Cirio, a native of Italy who has lived in New York City for about five years, has installed “Street Ghosts” in about two dozen cities around the world, including Paris, New York City, Berlin, Montreal, Haifa, Sydney and Hong Kong. Real Art Ways invited Cirio to Hartford, to complement its exhibit “Nothing to Hide? Surveillance & Privacy.”

To compile “Street Ghosts,” Cirio scans Google Street View, looking for pictures of people in urban settings. He chooses several, prints out those photos life-sized and then pastes them up at the locations where the photos were taken.

The photos stay up for a few days, or weeks, or months. “It’s a temporary thing. That’s why they are ghosts. They appear and disappear and may come back any time,” he said. “Ghosts come back from the past and appear and disappear again.”

The seven photos he will install in Hartford were taken in 2011.

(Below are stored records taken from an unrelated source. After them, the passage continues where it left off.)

(* ===== verification/GroundhogAccept.v ===== *)
(** * Which blocks the Groundhog executor accepts

    What the modifications of one key must satisfy to be reserved one after the
    other, as conditions that do not mention the order. *)
From S2P Require Import Prelude GoStd GoJson Tx Block StateRoot Serial SerialProps WorkerPool Groundhog GroundhogProps GroundhogOrder.
Local Open Scope N_scope.
#[local] Opaque Sha256.sum256 sha256_hex Json.marshal.

(** ** Integers *)

Definition sum_neg (ms : list groundhogModification) : Z :=
  foldr (λ m s, Z.min 0 (gm_Delta m) + s)%Z 0%Z ms.
Definition sum_pos (ms : list groundhogModification) : Z :=
  foldr (λ m s, Z.max 0 (gm_Delta m) + s)%Z 0%Z ms.

Lemma sum_neg_nonpos ms : (sum_neg ms <= 0)%Z.
Proof. induction ms; simpl; lia. Qed.
Lemma sum_pos_nonneg ms : (0 <= sum_pos ms)%Z.
Proof. induction ms; simpl; lia. Qed.
Lemma sum_neg_perm ms1 ms2 : ms1 ≡ₚ ms2 → sum_neg ms1 = sum_neg ms2.
Proof. induction 1; simpl; lia. Qed.
Lemma sum_pos_perm ms1 ms2 : ms1 ≡ₚ ms2 → sum_pos ms1 = sum_pos ms2.
Proof. induction 1; simpl; lia. Qed.

(** An object whose sums are [int64] values and leave a non-negative balance. *)
Definition int_object_ok (o : groundhogObject) : Prop :=
  ob_Kind o = groundhogIntegerAdd ∧ (0 <= ob_BaseInt o)%Z ∧ in_i64 (ob_BaseInt o) ∧
  in_i64 (ob_PositiveDelta o) ∧ in_i64 (ob_NegativeDelta o) ∧
  (groundhogFinalIntValue (ob_BaseInt o) (ob_NegativeDelta o) (ob_PositiveDelta o)).2 = false.

Definition int_mod (base : Z) (m : groundhogModification) : Prop :=
  gm_Kind m = groundhogIntegerAdd ∧ gm_BaseInt m = base ∧ in_i64 (gm_Delta m).

Lemma int_object_bounds o : int_object_ok o →
  (0 <= ob_BaseInt o ∧ ob_NegativeDelta o <= 0 ∧ 0 <= ob_BaseInt o + ob_NegativeDelta o ∧
   0 <= ob_PositiveDelta o ∧ ob_BaseInt o + ob_NegativeDelta o + ob_PositiveDelta o <= max_int64)%Z.
Proof. intros (_ & _ & Hb & Hp & Hn & Hf). by apply final_spec in Hf. Qed.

All of Cirio’s art projects focus on the many questions surrounding the internet’s tendency to change perceptions of privacy. “Where are things more public and where are they more private?” Cirio asked. “Who can claim ownership over that kind of material? Who has the right to make these photographs and to exploit them commercially? Is this information public or not?”

Cirio said reactions have been mixed in the cities where he has worked. “Some people freak out about it and say it’s … a provocative project,” he said. “Other people say, ‘no, I don’t care, it’s OK, it’s just a picture of someone.'”

Sometimes people have stolen the photographs from their installation locations. That doesn’t bother Cirio. “The point is to engage the public in this project,” he said.

Cirio said “Street Ghosts” is a learning experience for him, too. “Some people think everything must be transparently public or private. Some don’t distinguish between the two. People are confused. I think it really depends on the context,” he said. “I don’t think it can be too generalized. There is a lack of legislation and regulation. It will take a few years. We are not at that point yet. The internet is very new, after all.”

But he doesn’t feel that “Street Ghosts” invades anyone’s privacy. “Why would you complain about having a picture on the wall for a couple of days while it’s forever on the internet?” he said.

“STREET GHOSTS” will be installed in various places on Main, Asylum, Pearl and Trumbull streets in Hartford on Saturday, May 13, starting at 1 p.m. They will be up until June 19. In the event of rain, Paolo Cirio will install the works on Sunday, May 14. “Nothing to Hide? Surveillance & Privacy” will be at Real Art Ways, 56 Arbor St. in Hartford, until June 19. realartways.org.